**TASK DETAILS**
Your response must be made up of each line in the data below that contains the string "else".
┌─ MATERIAL FOR THIS EXERCISE
(* ===== verification/Numeric.v ===== *)
(** internal/types/numeric.go (text-format bool, int, float, numeric) and
    internal/types/numeric_bin.go (the base-10000 binary numeric decoder).
    A cell is [option bytes]: [None] is the nil slice of SQL NULL. *)
From S2P Require Import Prelude JsonWriter JsonGrammar.

(** ** numeric.go *)

Definition EncodeBool (dst : bytes) (raw : option bytes) : bytes :=
  match raw with
  | None => AppendNull dst
  | Some raw =>
      match raw with
      | [c] => if beq c "t"%byte then AppendBool dst true else AppendBool dst false
      | _ => AppendBool dst false
      end
  end.

Definition is_sign (c : byte) : bool := beq c "-"%byte || beq c "+"%byte.

Definition validInt (b : bytes) : bool :=
  match b with
  | [] => false
  | c :: r =>
      if is_sign c then match r with [] => false | _ => forallb is_digit r end
      else forallb is_digit b
  end.

Definition EncodeInt (dst : bytes) (raw : option bytes) : bytes :=
  match raw with
  | None => AppendNull dst
  | Some raw => if negb (validInt raw) then AppendStringBytes dst raw else dst ++ raw
  end.

Definition isNonFiniteFloat (b : bytes) : bool :=
  match b with
  | [a; b; c] => beq a "N"%byte && beq b "a"%byte && beq c "N"%byte
  | [a; b; _; _; _; _; _; _] => beq a "I"%byte || (beq a "-"%byte && beq b "I"%byte)
  | [a; b; _; _; _; _; _; _; _] => beq a "-"%byte && beq b "I"%byte
  | _ => false
  end.

(** The main loop of validFloat over the bytes still to read. *)
Fixpoint vf_loop (s : bytes) (sawDigit sawDot : bool) : bool :=
  match s with
  | [] => sawDigit
  | c :: r =>
      if is_digit c then vf_loop r true sawDot
      else if beq c "."%byte && negb sawDot then vf_loop r sawDigit true
      else if (beq c "e"%byte || beq c "E"%byte) && sawDigit && negb (bool_decide (r = [])) then
        let r := match r with x :: t => if is_sign x then t else r | [] => r end in
        match r with [] => false | _ => forallb is_digit r end
      else false
  end.

Definition validFloat (b : bytes) : bool :=
  match b with
  | [] => false
  | c :: r => if is_sign c then vf_loop r false false else vf_loop b false false
  end.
└─
**EXERCISE ANSWER**
      | [c] => if beq c "t"%byte then AppendBool dst true else AppendBool dst false
      else forallb is_digit b
  | Some raw => if negb (validInt raw) then AppendStringBytes dst raw else dst ++ raw
      else if beq c "."%byte && negb sawDot then vf_loop r sawDigit true
      else if (beq c "e"%byte || beq c "E"%byte) && sawDigit && negb (bool_decide (r = [])) then
        let r := match r with x :: t => if is_sign x then t else r | [] => r end in
      else false
  | c :: r => if is_sign c then vf_loop r false false else vf_loop b false false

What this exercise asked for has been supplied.